この折、同国のアリ・ボンゴ大統領は、野生生物犯罪を厳しく罰すること、そして国内の公園での保護政策を強化することを約束。WWFもこのガボンの決断と意思を評価しました。
中央アフリカに限りませんが、野生生物をめぐる犯罪は、絶滅の危機にある動物を脅威に陥れるだけではなく、土地の所有権や法規制、地域社会にすむ人々にも、さまざまな問題をもたらします。
したがって、地域や国同士が連携した対策が欠かせません。
現在、中央アフリカ諸国は、国境を越えて行なわれている違法な象牙取引に対して、互いに連携して対応する動きを見せており、WWFもそれを支援しようとしています。
CITES:COP16に向けて
今回の報告書は、多くが各国の状況の悪さを示すものとなりましたが、トラ、ゾウ、サイの全てについて、「緑」の評価を得た国も、少ないながらありました。
インドとネパールです。
とりわけネパールでは、2011年の1年間に、サイの密猟事件が1件も起きませんでした。
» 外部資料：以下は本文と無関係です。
(** Lines 32-36: the context every response starts from. *)
Definition base_context (request : request) (now : datetime) : context :=
  let thisUrl := "http://" +++ req_host request +++ req_full_path request in
  let timestamp := drop_microseconds now in
  mk_ctx thisUrl (isoformat timestamp +++ "Z") None None None None None None None.

Definition msg_no_verb : string := "No verb specified!".

Definition msg_not_implemented (verb : string) : string :=
  "Verb " +++ dq +++ verb +++ dq +++ " is not implemented.".

(** [verb == 'ListRecords' or verb == 'ListIdentifiers']. *)
Definition list_verb (verb : string) : option query_type :=
  if String.eqb verb "ListRecords" then Some ListRecords
  else if String.eqb verb "ListIdentifiers" then Some ListIdentifiers
  else None.

Definition earliest_default : string := "1990-01-01".

Section Dispatch.
Context `{KeyGen} `{DatestampParser} `{DictIter} (cfg : config) (d : db).

Definition identify (request : request) (context : context) : response :=
  let context := ctx_set_baseURL context
                   ("http://" +++ req_host request +++ "/" +++ oai_endpoint_name cfg) in
  let context := match earliest_record d with
                 | Some earliest => ctx_set_earliest context (EDatetime (r_timestamp earliest))
                 | None => ctx_set_earliest context (EString earliest_default)
                 end in
  render_xml "oai/identify.xml" context.

Definition endpoint (request : request) (now : datetime) : PyM token_table response :=
  let verb := qd_get "verb" (req_GET request) in
  let context := base_context request now in
  match nonempty verb with
  | None => py_ret (formatError badVerb msg_no_verb context)
  | Some verb =>
      let params := req_GET request in
      let context := ctx_set_params context (to_kv_pairs params) in
      if String.eqb verb "Identify" then py_ret (identify request context)
      else match list_verb verb with
           | Some queryType =>
               if qd_contains "resumptionToken" params
               then resumeRequest cfg d context queryType
                      (from_option id EmptyString (qd_get "resumptionToken" params))
               else match getListQuery d context params with
                    | Raise e => py_raise e
                    | Ret (_, Some error) => py_ret error
                    | Ret (Some queryParameters, None) =>
                        handleListQuery cfg d context queryType queryParameters 0
                    | Ret (None, None) => py_raise (TypeError "argument after ** must be a mapping")
                    end
           | None => py_ret (formatError badVerb (msg_not_implemented verb) context)
           end
  end.

(** ** The list-verb path *)

Lemma list_verb_not_identify v qt : list_verb v = Some qt -> String.eqb v "Identify" = false.
Proof.
  unfold list_verb. destruct (String.eqb_spec v "ListRecords") as [->|];
    [done|]. destruct (String.eqb_spec v "ListIdentifiers") as [->|]; done.
Qed.

(** The context of every response after the verb check. *)
Definition request_context (request : request) (now : datetime) : context :=
  ctx_set_params (base_context request now) (to_kv_pairs (req_GET request)).

Lemma endpoint_list request now s v qt :
  nonempty (qd_get "verb" (req_GET request)) = Some v -> list_verb v = Some qt ->
  endpoint request now s =
    (if qd_contains "resumptionToken" (req_GET request)
     then resumeRequest cfg d (request_context request now) qt
            (from_option id EmptyString (qd_get "resumptionToken" (req_GET request)))
     else match getListQuery d (request_context request now) (req_GET request) with
          | Raise e => py_raise e
          | Ret (_, Some error) => py_ret error
          | Ret (Some queryParameters, None) =>
              handleListQuery cfg d (request_context request now) qt queryParameters 0
          | Ret (None, None) => py_raise (TypeError "argument after ** must be a mapping")
          end) s.
Proof.
  intros Hv Hqt. unfold endpoint. rewrite Hv, (list_verb_not_identify _ _ Hqt), Hqt.
  reflexivity.
Qed.

Lemma endpoint_resume_path request now s v qt k :
  nonempty (qd_get "verb" (req_GET request)) = Some v -> list_verb v = Some qt ->
  qd_get "resumptionToken" (req_GET request) = Some k ->
  endpoint request now s = resumeRequest cfg d (request_context request now) qt k s.
Proof.
  intros Hv Hqt Hk. rewrite (endpoint_list _ _ _ _ _ Hv Hqt), Hk.
  rewrite (proj2 (qd_contains_get _ _)) by (rewrite Hk; eauto). done.
Qed.

(** Case on every path through [endpoint]: no verb, [Identify], a
    resumption, the four results of [getListQuery], an unknown verb. *)
Ltac endpoint_paths :=
  unfold endpoint;
  destruct (nonempty (qd_get "verb" _)) as [v|] eqn:Hv;
  [destruct (String.eqb v "Identify") eqn:Hid;
   [|destruct (list_verb v) as [qt|] eqn:Hqt;
     [destruct (qd_contains "resumptionToken" _) eqn:Hc;
      [|destruct (getListQuery _ _ _) as [[[qp|] [err|]]|e] eqn:Hq]|]]|].

(** The exceptions a request can end in. *)
Definition allowed_exn (e : exn) : Prop :=
  e = DoesNotExist "OaiSet" \/ e = MultipleObjectsReturned "OaiSet" \/
  e = DoesNotExist "ResumptionToken" \/ e = NameError "queryParameter".

(** ** Properties of the dispatcher *)

(** C19 (error).  A request without a non-empty [verb] gets the
    [badVerb] page "No verb specified!" and leaves the store alone. *)
Theorem endpoint_no_verb request now s :
  nonempty (qd_get "verb" (req_GET request)) = None ->
  endpoint request now s = (Ret (formatError badVerb msg_no_verb (base_context request now)), s).
Proof. intros Hv. unfold endpoint. by rewrite Hv. Qed.

(** C20 (error).  A verb other than the three it implements gets the
    [badVerb] page quoting that verb, and leaves the store alone. *)
Theorem endpoint_unknown_verb request now s v :
  nonempty (qd_get "verb" (req_GET request)) = Some v ->
  String.eqb v "Identify" = false -> list_verb v = None ->
  endpoint request now s =
    (Ret (formatError badVerb (msg_not_implemented v) (request_context request now)), s).
Proof. intros Hv Hid Hl. unfold endpoint. by rewrite Hv, Hid, Hl. Qed.

(** C10 (functional).  For a list verb, a [resumptionToken] parameter
    takes over: the response is the resumption of that key, whatever
    [metadataPrefix], [set], [from], [until] or other parameters say (they
    are only echoed in the context). *)
Theorem endpoint_resumption_token_first request now s v qt k :
  nonempty (qd_get "verb" (req_GET request)) = Some v -> list_verb v = Some qt ->
  qd_get "resumptionToken" (req_GET request) = Some k ->
  endpoint request now s = resumeRequest cfg d (request_context request now) qt k s.
Proof.
  intros Hv Hqt Hk. exact (endpoint_resume_path _ _ _ _ _ _ Hv Hqt Hk).
Qed.

(** C16 (error).  A resumption key that no stored token has makes
    [ResumptionToken.objects.get] raise [DoesNotExist], which the view does
    not catch: the [badResumptionToken] page of line 150 is never
    rendered. *)
Theorem endpoint_unknown_token_raises request now s v qt k :
  nonempty (qd_get "verb" (req_GET request)) = Some v -> list_verb v = Some qt ->
  qd_get "resumptionToken" (req_GET request) = Some k ->
  (forall j t, tt_rows s !! j = Some t -> tk_key t <> Some k) ->
  endpoint request now s = (Raise (DoesNotExist "ResumptionToken"), s).
Proof.
  intros Hv Hqt Hk Hnone. rewrite (endpoint_resume_path _ _ _ _ _ _ Hv Hqt Hk).
  apply resumeRequest_missing. intros j t Ht. unfold token_matches.
  destruct (tk_key t) as [k'|] eqn:E; [|by rewrite andb_false_r].
  destruct (String.eqb_spec k' k) as [->|Hne]; [by destruct (Hnone j t Ht)|].
  simpl. rewrite (proj2 (String.eqb_neq k' k) Hne). apply andb_false_r.
Qed.

(** The fresh-query path: no [resumptionToken], the validator's result. *)
Lemma endpoint_fresh_path request now s v qt :
  nonempty (qd_get "verb" (req_GET request)) = Some v -> list_verb v = Some qt ->
  qd_get "resumptionToken" (req_GET request) = None ->
  endpoint request now s =
    match getListQuery d (request_context request now) (req_GET request) with
    | Raise e => (Raise e, s)
    | Ret (_, Some error) => (Ret error, s)
    | Ret (Some queryParameters, None) =>
        handleListQuery cfg d (request_context request now) qt queryParameters 0 s
    | Ret (None, None) => (Raise (TypeError "argument after ** must be a mapping"), s)
    end.
Proof.
  intros Hv Hqt Hk. rewrite (endpoint_list _ _ _ _ _ Hv Hqt).
  destruct (qd_contains "resumptionToken" (req_GET request)) eqn:Hc.
  - apply qd_contains_get in Hc. rewrite Hk in Hc. by destruct Hc.
  - by destruct (getListQuery _ _ _) as [[[?|] [?|]]|?].
Qed.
こうした密猟や違法取引に対する厳しい法の施策が、今回のスコアでも高い評価として反映されました。
WWFは、今回の「報告書」をワシントン条約の常設委員会で発表しました。
これは、2013年3月にタイで開催される、条約の第16回締約国会議(COP16)を視野に入れたものです。
この会議までに、WWFでは密猟や違法取引の取り締まりを確実に強化させるため、情報の発信に取り組みつつ、各国政府に対する意見の申し入れと、取り組みへの支援を継続していきます。